An interactive look at Parkinsonian movement from two research
datasets. Compare gait, arm-swing and balance across participants and cohorts — and view
real wearable-sensor motion next to clinically-modelled motion.
Two kinds of 3D motion
Schematic For Gait, TUG,
Balance and Free, the figure's pose is generated from the selected PPMI
participant's clinical metrics (UPDRS-III, gait speed, arm-swing amplitude, tremor). It
illustrates those numbers — it is not a recording.
IMU-derived WearGait plays real
motion reconstructed from body-worn inertial sensors (Synapse WearGait-PD). Gait timing and
arm-swing are measured; knees, trunk and other joints are estimated. The tag in the model's
corner always shows which mode you're in.
Motion tests
- Gait / Walking — modelled steady-state walking.
- WearGait — real measured walking; pick one of 42 recordings.
- Timed Up & Go — sit → stand → walk → turn → sit.
- Postural Sway / Balance — quiet standing with body sway.
- Free / Idle — neutral resting pose.
The 3D model
- Drag to orbit, scroll to zoom; the chips set Front / Side / Top / ¾ views.

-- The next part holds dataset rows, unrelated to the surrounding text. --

(** * couchdb.multipart: streamed reading and writing of MIME multipart

    A shallow embedding of [couchdb/multipart.py] (the generator
    [read_multipart] and the class [MultipartWriter]) together with the
    properties of the envelope reader and writer.

    Python 2 [str] values are byte strings; they are modelled by [string]
    (one [ascii] per byte).  Dictionaries with string keys are [gmap string
    string]. *)

From Stdlib Require Import Ascii.
From stdpp Require Import base option list gmap strings sorting pretty.

(** ** Python byte-string primitives used by the module *)

(** Characters removed by [str.strip()] with no argument. *)
Definition is_space (c : ascii) : bool := Ascii.is_space c.

Definition lower_char (c : ascii) : ascii :=
  let n := nat_of_ascii c in
  if (65 <=? n)%nat && (n <=? 90)%nat then ascii_of_nat (n + 32) else c.

(** [s.lower()] *)
Fixpoint lower (s : string) : string :=
  match s with
  | EmptyString => EmptyString
  | String c s' => String (lower_char c) (lower s')
  end.

(** [s.lstrip()] *)
Fixpoint lstrip (s : string) : string :=
  match s with
  | EmptyString => EmptyString
  | String c s' => if is_space c then lstrip s' else s
  end.

(** [s.rstrip()] *)
Fixpoint rstrip (s : string) : string :=
  match s with
  | EmptyString => EmptyString
  | String c s' =>
      match rstrip s' with
      | EmptyString => if is_space c then EmptyString else String c EmptyString
      | r => String c r
      end
  end.

(** [s.strip()] *)
Definition strip (s : string) : string := rstrip (lstrip s).

(** [s.split(sep, 1)]: a list of one element when [sep] does not occur,
    of two elements otherwise (cut at the first occurrence). *)
Fixpoint split1 (sep : ascii) (s : string) : list string :=
  match s with
  | EmptyString => [EmptyString]
  | String c s' =>
      if Ascii.eqb c sep then [EmptyString; s']
      else match split1 sep s' with
           | [a] => [String c a]
           | a :: rest => String c a :: rest
           | [] => []
           end
  end.

(** [s.startswith(p)] *)
Definition startswith (p s : string) : bool := String.prefix p s.

(** [s.endswith(suf)] *)
Fixpoint endswith (suf s : string) : bool :=
  String.eqb s suf ||
  match s with
  | EmptyString => false
  | String _ s' => endswith suf s'
  end.

(** [s[:-1]] *)
Fixpoint drop_last (s : string) : string :=
  match s with
  | EmptyString => EmptyString
  | String c s' =>
      match s' with
      | EmptyString => EmptyString
      | String _ _ => String c (drop_last s')
      end
  end.

(** [''.join(buf)] *)
Definition join (buf : list string) : string := String.concat EmptyString buf.

(** [s.find(c) >= 0] together with the two slices [s[:i]] and [s[i+1:]]
    around the first occurrence. *)
Fixpoint find_cut (c : ascii) (s : string) : option (string * string) :=
  match s with
  | EmptyString => None
  | String a s' =>
      if Ascii.eqb a c then Some (EmptyString, s')
      else match find_cut c s' with
           | Some (l, r) => Some (String a l, r)
           | None => None
           end
  end.

(** [s.replace(a ++ b, r)] for a two-byte pattern and a one-byte
    replacement: non-overlapping occurrences, left to right. *)
Fixpoint replace2 (a b r : ascii) (s : string) : string :=
  match s with
  | EmptyString => EmptyString
  | String c1 s' =>
      match s' with
      | EmptyString => s
      | String c2 s'' =>
          if Ascii.eqb c1 a && Ascii.eqb c2 b then String r (replace2 a b r s'')
          else String c1 (replace2 a b r s')
      end
  end.
(* ===== verification/_CoqProject ===== *)
-Q . S2P
Prelude.v
Snowflake.v
PyStr.v
Redis.v
RateLimit.v
Permission.v
Token.v
Sessions.v
Pairing.v
Accounts.v
Planner.v
Scheduler.v
Guards.v
Cameras.v
Tickets.v
Live.v
Storage.v
Sweep.v
EventPipeline.v
Indexer.v
Archive.v
Recordings.v
Policies.v
Recorder.v
Json.v
Normalizer.v
Subscriptions.v
Flow.v
Cron.v
Launcher.v
Updater.v
Migrations.v
AccessControl.v
Vision.v
Tracker.v
NodeAgents.v
Counting.v
Detections.v
Faces.v
Playback.v
Media.v
Sharing.v
Review.v
Schedules.v
Dashboards.v
ApiAccess.v
Export.v
Jobs.v
Edge.v
Plates.v
Lemma sess_inv_rotate cs w c row u ua ip w' :
  sess_inv cs w -> c ∈ cs -> w_refresh w !! c_jti c = Some row -> rt_revoked_at row = None ->
  w_uuids w' = w_uuids (issued_world u ua ip (c_fid c) w) ->
  w_refresh w' = rotated_table row u ua ip (c_fid c) w ->
  sess_inv cs w' /\
  sess_inv (refresh_claims u (default "web" (c_aud c)) (w_now w) (issued_jti w) (issued_fid (c_fid c) w) :: cs) w'.
Proof.
  intros HI Hin Hrow Hlive Hu Ht.
  destruct (si_claims _ _ HI c Hin) as (_ & _ & _ & fid & Hfid & Hfd & Hrf).
  specialize (Hrf _ Hrow). rewrite Hfid in *.
  assert (Efid : issued_fid (Some fid) w = fid) by (unfold issued_fid; by rewrite (drawn_truthy w fid)).
  assert (Hle : (S (S (w_uuids w)) <= w_uuids w')%nat) by (rewrite Hu; unfold issued_world; simpl; case_match; lia).
  assert (Hkey := si_key _ _ HI _ _ Hrow).
  assert (Habs := fresh_row_absent _ _ (S (w_uuids w)) HI ltac:(lia)). fold (issued_jti w) in Habs.
  assert (Hj : drawn w' (issued_jti w)) by (exists (S (w_uuids w)); split; [lia|done]).
  assert (Hmono : forall s, drawn w s -> drawn w' s) by (intros s; apply drawn_mono; lia).
  assert (Hlook : forall j r, w_refresh w' !! j = Some r ->
    (j = c_jti c /\ r = rt_mark_rotated (w_now w) (issued_jti w) row) \/
    (j = issued_jti w /\ r = issued_row u ua ip (Some fid) w) \/ w_refresh w !! j = Some r).
  { intros j r. rewrite Ht. unfold rotated_table. rewrite Hkey, !lookup_insert.
    repeat case_decide; naive_solver. }
  assert (Hcs : sess_inv cs w').
  { split.
    - intros j r [[-> ->]|[[-> ->]|Hr]]%Hlook; [done|done|by apply (si_key _ _ HI)].
    - intros j r [[-> ->]|[[-> ->]|Hr]]%Hlook; simpl.
      + destruct (si_drawn _ _ HI _ _ Hrow). auto.
      + rewrite Efid. auto.
      + destruct (si_drawn _ _ HI _ _ Hr). auto.
    - apply claims_kept with (w := w); [done|lia|].
      intros j r' Hd [[-> ->]|[[-> ->]|Hr]]%Hlook; [eauto| |eauto].
      unfold issued_jti in Hd. by apply not_drawn_fresh in Hd; [|lia].
    - rewrite Ht. unfold rotated_table. rewrite Hkey. apply rotated_single; try done.
      + apply (si_single _ _ HI).
      + simpl. by rewrite Efid. }
  split; [done|]. destruct Hcs as [Hk Hd Hc Hs]. split; try done.
  intros c' [->|Hin']%elem_of_cons; [|by apply Hc]. simpl. repeat split; try done.
  exists fid. rewrite Efid. repeat split; eauto.
  intros r [[Hj1 ->]|[[_ ->]|Hr]]%Hlook; [| |congruence]; [done|simpl; by rewrite Efid].
Qed.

- An amber-tinted limb marks the more-affected side (greater arm-swing asymmetry).
- Play / Pause / Reset and the Speed slider control playback.
The charts
- Cohort scatter — any two metrics across participants; the selected one is starred.
- Bilateral arm-swing — left vs right amplitude; distance from the diagonal is asymmetry.
- Arm-swing waveform — arm angle over the gait cycle (schematic) or the measured WearGait clip.
- Movement-quality radar — coordination, dual-task tolerance, smoothness, speed.
What to look for
- Reduced and asymmetric arm-swing is an early, characteristic sign of PD — compare a PD participant with a control.
- Slower gait, higher dual-task cost and higher UPDRS-III all track greater motor severity.
Research and education only — not a diagnostic or clinical tool.